> **Records**:
(* ===== verification/ScreenProps.v ===== *)
(** * The properties of screens *)
From Stdlib Require Import Ascii String.
From S2P Require Import Prelude.
From S2P Require Import Utf8.
From S2P Require Import CellCodec.
From S2P Require Import Locale.
From S2P Require Import Grid.
From S2P Require Import GridFacts.
From S2P Require Import Reflow.
From S2P Require Import Screen.
From S2P Require Import ScreenInfo.
From S2P Require Import ScreenWrite.
From S2P Require Import GridSafe.
From S2P Require Import ScreenSafe.
From S2P Require Import ScreenWriteSafe.
From S2P Require Import Input.
From S2P Require Import InputProps.

Section Props.
Context `{CellCodec} (B : Z).
Notation screen_safe := (screen_safe B).

(** ** The alternate screen *)

(** The lines on the screen. *)
Definition visible (s : screen) : list grid_line :=
  drop (Z.to_nat (screen_hsize s)) (linedata (s_grid s)).

(** What a screen keeps while it is the alternate one. *)
Record held (s1 s2 : screen) : Prop := Held {
  he_grid : s_saved_grid s2 = s_saved_grid s1;
  he_cx : s_saved_cx s2 = s_saved_cx s1;
  he_cy : s_saved_cy s2 = s_saved_cy s1;
  he_cell : s_saved_cell s2 = s_saved_cell s1;
  he_flags : s_saved_flags s2 = s_saved_flags s1;
  he_sx : screen_size_x s2 = screen_size_x s1;
  he_sy : screen_size_y s2 = screen_size_y s1
}.

Lemma fold_flags {A} (f : grid -> A -> grid) l : (forall g x, g_flags (f g x) = g_flags g) ->
  forall g, g_flags (foldl f g l) = g_flags g.
Proof. intros Hf. induction l as [|x l IH]; intros g; [done|]. cbn [foldl]. by rewrite IH. Qed.

Lemma view_clear_flags gd px py nx ny bg : g_flags (grid_view_clear gd px py nx ny bg) = g_flags gd.
Proof.
  unfold grid_view_clear, grid_clear, grid_clear_lines.
  repeat case_match; cbn; by rewrite ?fold_flags.
Qed.

(** The saved grid holds the lines that were visible. *)
Lemma alternate_on_saved s gc : screen_safe s -> screen_is_alternate s = false ->
  let s1 := screen_alternate_on s gc true in
  (exists gd, s_saved_grid s1 = Some gd /\ linedata gd = visible s /\ hsize gd = 0 /\
     g_sx gd = screen_size_x s /\ g_sy gd = screen_size_y s) /\
  s_saved_cx s1 = s_cx s /\ s_saved_cy s1 = s_cy s /\ s_saved_cell s1 = gc /\
  s_saved_flags s1 = g_flags (s_grid s).
Proof.
  intros Hs Hn s1. subst s1. unfold screen_alternate_on. rewrite Hn.
  pose proof (ss_grid _ _ Hs) as Hg. pose proof (gs_length _ _ Hg). pose proof (gs_hsize _ _ Hg).
  pose proof (gs_sy _ _ Hg). split; [|split_and!; try done; apply view_clear_flags].
  eexists. split; [reflexivity|].
  pose proof (copied_lines (s_grid s) (grid_create (screen_size_x s) (screen_size_y s) 0) 0
    (Z.to_nat (screen_hsize s)) (Z.to_nat (screen_size_y s))) as Hc.
  unfold screen_hsize, screen_size_y, screen_size_x in *. rewrite !Z2Nat.id in Hc by lia.
  change (Z.of_nat 0) with 0 in Hc. rewrite Hc;
    [|cbn; rewrite length_replicate; lia|lia|cbn; rewrite length_replicate; lia|lia].
  cbn. rewrite drop_replicate, Nat.sub_diag, app_nil_r. split_and!; try done.
  rewrite take_0, app_nil_l. unfold visible, screen_hsize. rewrite take_ge; [done|rewrite length_drop; lia].
Qed.

Lemma resize_here s reflow : 1 <= screen_size_x s -> 1 <= screen_size_y s -> 0 <= screen_hsize s ->
  0 <= s_cy s -> screen_hsize s + s_cy s < 4294967296 ->
  screen_resize s (screen_size_x s) (screen_size_y s) reflow = Some (set_s_cursor (s_cx s) (s_cy s) s).
Proof.
  intros Hx Hy Hh Hc Hb. unfold screen_resize, screen_resize_cursor.
  rewrite (proj2 (Z.ltb_ge _ 1) Hx), (proj2 (Z.ltb_ge _ 1) Hy), !Z.eqb_refl. cbn [negb].
  rewrite Z.eqb_refl. cbn [negb mbind option_bind].
  rewrite u32_small by lia. rewrite (proj2 (Z.leb_le _ _)) by lia. do 2 f_equal. lia.
Qed.

(** C10. Leaving the alternate screen gives back what was on the screen when it
    was entered: whatever has been written meanwhile, the lines of the screen,
    the cursor (from after the last column, to it), the cell and the flag that
    lines go to the history are as they were; the history is not touched. *)
Theorem screen_alternate_restores s gc s2 : screen_safe s -> screen_is_alternate s = false ->
  let s1 := screen_alternate_on s gc true in
  screen_safe s2 -> held s1 s2 ->
  screen_size_x s2 = screen_size_x s -> screen_size_y s2 = screen_size_y s ->
  exists s3, screen_alternate_off s2 true = Some (s3, Some gc) /\
    screen_is_alternate s3 = false /\ visible s3 = visible s /\
    s_cx s3 = Z.min (s_cx s) (screen_size_x s - 1) /\ s_cy s3 = s_cy s /\
    take (Z.to_nat (screen_hsize s2)) (linedata (s_grid s3)) =
      take (Z.to_nat (screen_hsize s2)) (linedata (s_grid s2)) /\
    (has (g_flags (s_grid s)) GRID_HISTORY = true -> has (g_flags (s_grid s3)) GRID_HISTORY = true).
Proof.
  intros Hs Hn s1 Hs2 [Hg Hcx Hcy Hcell Hfl _ _] Hsx Hsy.
  destruct (alternate_on_saved s gc Hs Hn) as ((gd & Egd & Hl & Hh & Hgx & Hgy) & E1 & E2 & E3 & E4).
  fold s1 in Egd, E1, E2, E3, E4. rewrite Egd in Hg. rewrite E1 in Hcx. rewrite E2 in Hcy.
  rewrite E3 in Hcell. rewrite E4 in Hfl. clearbody s1. clear Egd E1 E2 E3 E4.
  pose proof (ss_grid _ _ Hs2) as G2. pose proof (gs_sx _ _ G2) as Gx. pose proof (gs_sy _ _ G2) as Gy.
  pose proof (gs_hsize _ _ G2) as Gh. pose proof (gs_bound _ _ G2) as Gb. pose proof (gs_length _ _ G2) as Gl.
  pose proof (ss_cy _ _ Hs2) as C2. pose proof (ss_cx _ _ Hs) as C1. pose proof (ss_cy _ _ Hs) as C1'.
  assert (Hdup : grid_duplicate_lines (s_grid s2) (hsize (s_grid s2)) gd 0 (g_sy gd) =
    set_linedata (take (Z.to_nat (hsize (s_grid s2))) (linedata (s_grid s2)) ++ visible s) (s_grid s2)).
  { pose proof (copied_lines gd (s_grid s2) (Z.to_nat (hsize (s_grid s2))) 0 (Z.to_nat (g_sy gd))) as Hc.
    pose proof (gs_length _ _ (ss_grid _ _ Hs)) as L1. pose proof (gs_hsize _ _ (ss_grid _ _ Hs)).
    unfold screen_size_y, screen_size_x in *.
    assert (Hlg : Z.of_nat (length (linedata gd)) = g_sy gd).
    { rewrite Hl. unfold visible, screen_hsize. rewrite length_drop. lia. }
    rewrite !Z2Nat.id in Hc by lia. change (Z.of_nat 0) with 0 in Hc. rewrite Hc by lia.
    rewrite drop_0, (take_ge (linedata gd)), Hl by lia.
    rewrite (drop_ge (linedata (s_grid s2))) by lia. by rewrite app_nil_r. }
  unfold screen_alternate_off. rewrite Hg, Hgx, Hgy, <- Hsx, <- Hsy.
  unfold screen_size_x, screen_size_y, screen_hsize in *.
  rewrite resize_here by (unfold screen_size_x, screen_size_y, screen_hsize; lia).
  cbn -[screen_resize grid_duplicate_lines clamp_cursor Z.eqb has Z.lor Z.to_nat Z.min Z.leb UINT_MAX take drop visible screen_is_alternate].
  rewrite Hcx, Hcy, Hcell.
  rewrite !(proj2 (Z.eqb_neq _ UINT_MAX)) by (unfold UINT_MAX; lia).
  cbn -[screen_resize grid_duplicate_lines clamp_cursor Z.eqb has Z.lor Z.to_nat Z.min Z.leb take drop visible screen_is_alternate].
  rewrite Hg, Hdup.
  rewrite Hfl. set (b := has (g_flags (s_grid s)) GRID_HISTORY).
  match goal with |- context [screen_resize ?X _ _ _] => set (s4 := X) end.
  assert (E4 : screen_size_x s4 = g_sx (s_grid s2) /\ screen_size_y s4 = g_sy (s_grid s2) /\
    screen_hsize s4 = hsize (s_grid s2) /\ s_cx s4 = s_cx s /\ s_cy s4 = s_cy s /\
    linedata (s_grid s4) =
      take (Z.to_nat (hsize (s_grid s2))) (linedata (s_grid s2)) ++ visible s /\
    (b = true -> has (g_flags (s_grid s4)) GRID_HISTORY = true)).
  { subst s4. destruct b; cbn; split_and!; try done. intros _. unfold has.
    apply negb_true_iff, Z.eqb_neq. rewrite Z.land_lor_distr_l. intros [_ Hz]%Z.lor_eq_0_iff. done. }
  clearbody s4. destruct E4 as (X1 & X2 & X3 & X4 & X5 & X6 & X7).
  rewrite <- X1, <- X2, resize_here by (unfold screen_size_x, screen_size_y, screen_hsize in *; lia).
  eexists. split; [reflexivity|]. unfold clamp_cursor, visible, screen_size_x, screen_size_y, screen_hsize in *.
  cbn.
  rewrite !u32_small by lia. rewrite X3, X4, X5, X6.
  split_and!; try done.
  - rewrite drop_app_length'; [done|]. rewrite length_take. lia.
  - destruct (Z.ltb_spec (g_sx (s_grid s4) - 1) (s_cx s)); lia.
  - destruct (Z.ltb_spec (g_sy (s_grid s4) - 1) (s_cy s)); lia.
  - rewrite take_app_length'; [done|]. rewrite length_take. lia.
Qed.

(** ** The stack of titles *)

Lemma resize_info s sx sy reflow s' : screen_resize s sx sy reflow = Some s' -> s_info s' = s_info s.
Proof.
  unfold screen_resize, screen_resize_cursor, screen_resize_y, screen_reflow. intros E.
  repeat first [case_match | progress simplify_option_eq | done].
Qed.

Lemma alternate_off_info s cursor s' gc :
  screen_alternate_off s cursor = Some (s', gc) -> s_info s' = s_info s.
Proof.
  unfold screen_alternate_off. intros E.
  repeat first [case_match | progress simplify_option_eq].
  all: repeat match goal with
       | Hr : screen_resize _ _ _ _ = Some _ |- _ => apply resize_info in Hr; cbn in Hr
       end; cbn; congruence.
Qed.

(** Spawning a pane again (screen_reinit) frees its stack of titles and
    keeps the number of them: after ten titles were pushed, the next push looks
    for the oldest title of an empty stack and dereferences NULL. *)
Theorem screen_reinit_keeps_ntitles s s' ek : titles_ok (s_info s) ->
  length (default [] (si_titles (s_info s))) = 10%nat ->
  screen_reinit ek s = Some s' -> si_titles (s_info s') = None /\ screen_push_title s' = None.
Proof.
  intros [Hn _] Hl E. rewrite Hl in Hn.
  assert (Hi : si_titles (s_info s') = None /\ si_ntitles (s_info s') = 10).
  { unfold screen_reinit in E. apply bind_Some in E as (s1 & E1 & E). injection E as <-.
    assert (Hi : s_info s1 = s_info s); [|cbn; by rewrite Hi].
    case_match; [|by injection E1 as <-].
    apply fmap_Some in E1 as ([s2 gc] & E2 & ->). by apply alternate_off_info in E2. }
  destruct Hi as [E1 E2]. split; [done|]. unfold screen_push_title. by rewrite E1, E2.
Qed.

End Props.

(** ** Examples *)

(** Something written at the last line of the alternate screen. *)
Definition scribbled : screen :=
  let s := screen_alternate_on (H:=plain_codec) small_screen grid_default_cell true in
  set_s_cursor 4 3 (set_s_grid
    (grid_view_set_cell (H:=plain_codec) (s_grid s) 3 3 (set_gc_fg 2 grid_default_cell)) s).

Lemma screen_alternate_restores_witness :
  exists s3, screen_alternate_off (H:=plain_codec) scribbled true = Some (s3, Some grid_default_cell) /\
    visible s3 = visible small_screen.
Proof.
  destruct (@screen_alternate_restores plain_codec 100 small_screen grid_default_cell scribbled)
    as (s3 & E & _ & Hv & _).
  - exact small_screen_safe.
  - done.
  - split; try done.
    + split; [vm_compute; repeat constructor; done|done..].
    + intros gd [= <-]. split; [|done]. split; [vm_compute; repeat constructor; done|done..].
    + split; [done|cbn; lia].
  - by split.
  - done.
  - done.
  - by exists s3.
Defined.

Lemma screen_reinit_keeps_ntitles_witness :
  exists s s', @screen_reinit plain_codec 0 s = Some s' /\ screen_push_title s' = None.
Proof.
  set (s := on_info (set_si_titles (Some (replicate 10 "a"%string)) 10) small_screen).
  exists s. eexists. split; [reflexivity|].
  by apply (@screen_reinit_keeps_ntitles plain_codec s _ 0).
Defined.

> **Aim of the exercise**:
Taking the lines above, repeat exactly those from the line that contains "(** ** Examples *)" through the line that contains "visible s3 = visible small_screen.", and both of those lines as well. Include nothing else.

> **Exercise solution**:
(** ** Examples *)

(** Something written at the last line of the alternate screen. *)
Definition scribbled : screen :=
  let s := screen_alternate_on (H:=plain_codec) small_screen grid_default_cell true in
  set_s_cursor 4 3 (set_s_grid
    (grid_view_set_cell (H:=plain_codec) (s_grid s) 3 3 (set_gc_fg 2 grid_default_cell)) s).

Lemma screen_alternate_restores_witness :
  exists s3, screen_alternate_off (H:=plain_codec) scribbled true = Some (s3, Some grid_default_cell) /\
    visible s3 = visible small_screen.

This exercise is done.